YOUR GOAL | If a line below includes the string "validateItem", copy it.

[Dataset entries]
(** X28.  External references are told apart by the clock and the random
    draw only: two references are equal exactly when they were made in the
    same millisecond with the same first nine radix-36 digits drawn.  So two
    purchases that [createPurchase] adds at different times have different
    external references, and two added in the same millisecond with the
    same draw share one, which nothing in [createPurchase] detects. *)
Theorem externalReference_told_apart_by_clock (request1 request2 : CreatePurchaseRequest.t)
  (w1 w2 : World.t) (validated1 validated2 : list ValidatedCartItem.t) :
  PurchaseService.validatePurchaseRequest request1 = Ok tt ->
  PurchaseService.validatePurchaseRequest request2 = Ok tt ->
  PurchaseService.validateAndCalculateItems (World.products w1)
    (CreatePurchaseRequest.items request1) = Ok validated1 ->
  PurchaseService.validateAndCalculateItems (World.products w2)
    (CreatePurchaseRequest.items request2) = Ok validated2 ->
  exists reference1 reference2,
    map Purchase.externalReference
      (World.purchases (snd (PurchaseService.createPurchase request1 w1)))
    = map Purchase.externalReference (World.purchases w1) ++ [reference1]
    /\ map Purchase.externalReference
         (World.purchases (snd (PurchaseService.createPurchase request2 w2)))
       = map Purchase.externalReference (World.purchases w2) ++ [reference2]
    /\ (reference1 = reference2
        <-> World.now w1 = World.now w2
            /\ JSString.substr 2 9 (PurchaseService.Math_random_toString36 w1)
               = JSString.substr 2 9 (PurchaseService.Math_random_toString36 w2))
    /\ (World.now w1 <> World.now w2 -> reference1 <> reference2).
Proof.
  intros Hreq1 Hreq2 Hitems1 Hitems2.
  destruct (createPurchase_run request1 w1 validated1 Hreq1 Hitems1) as (Hrows1 & _).
  destruct (createPurchase_run request2 w2 validated2 Hreq2 Hitems2) as (Hrows2 & _).
  exists (PurchaseService.newExternalReference w1), (PurchaseService.newExternalReference w2).
  split; [exact (Hrows1 _ Purchase.externalReference (fun _ _ => eq_refl))|].
  split; [exact (Hrows2 _ Purchase.externalReference (fun _ _ => eq_refl))|].
  assert (Hiff : PurchaseService.newExternalReference w1
                 = PurchaseService.newExternalReference w2
                 <-> World.now w1 = World.now w2
                     /\ JSString.substr 2 9 (PurchaseService.Math_random_toString36 w1)
                        = JSString.substr 2 9 (PurchaseService.Math_random_toString36 w2)).
  { unfold PurchaseService.newExternalReference. split.
    - intros H. rewrite !append_cons, !append_empty in H.
      injection H as H.
      destruct (digits_hyphen_unique _ _ _ _ (proj2 (ofN_digits (World.now w1)))
                  (proj2 (ofN_digits (World.now w2))) H) as [Ht Hs].
      split; [now apply ofN_inj|exact Hs].
    - intros [-> ->]. reflexivity. }
  split; [exact Hiff|]. intros Hne Heq. apply Hiff in Heq. tauto.
Qed.

End ColorsAndReferences.

Lemma color_check_without_array_witness :
  JSON.parse Scenario.quotedColors = Some (JSON.JString "red,blue")
  /\ (exists v, PurchaseService.validateItem [Scenario.quotedLamp] Scenario.edLamp = Ok v)
  /\ isValidationError
       (PurchaseService.validateItem [Scenario.quotedLamp] Sample.greenLamp) = true.
Proof.
  split; [reflexivity|].
  pose proof (color_check_without_array [Scenario.quotedLamp] Scenario.edLamp
                Scenario.quotedLamp "ed,bl" (JSON.JString "red,blue")
                eq_refl eq_refl eq_refl eq_refl ltac:(discriminate) eq_refl)
    as [Haccepts _].
  pose proof (color_check_without_array [Scenario.quotedLamp] Sample.greenLamp
                Scenario.quotedLamp "green" (JSON.JString "red,blue")
                eq_refl eq_refl eq_refl eq_refl ltac:(discriminate) eq_refl)
    as [_ Hrejects].
  split; [apply Haccepts; reflexivity|apply Hrejects; reflexivity].
Defined.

THE COMPLETED TASK |
  /\ (exists v, PurchaseService.validateItem [Scenario.quotedLamp] Scenario.edLamp = Ok v)
       (PurchaseService.validateItem [Scenario.quotedLamp] Sample.greenLamp) = true.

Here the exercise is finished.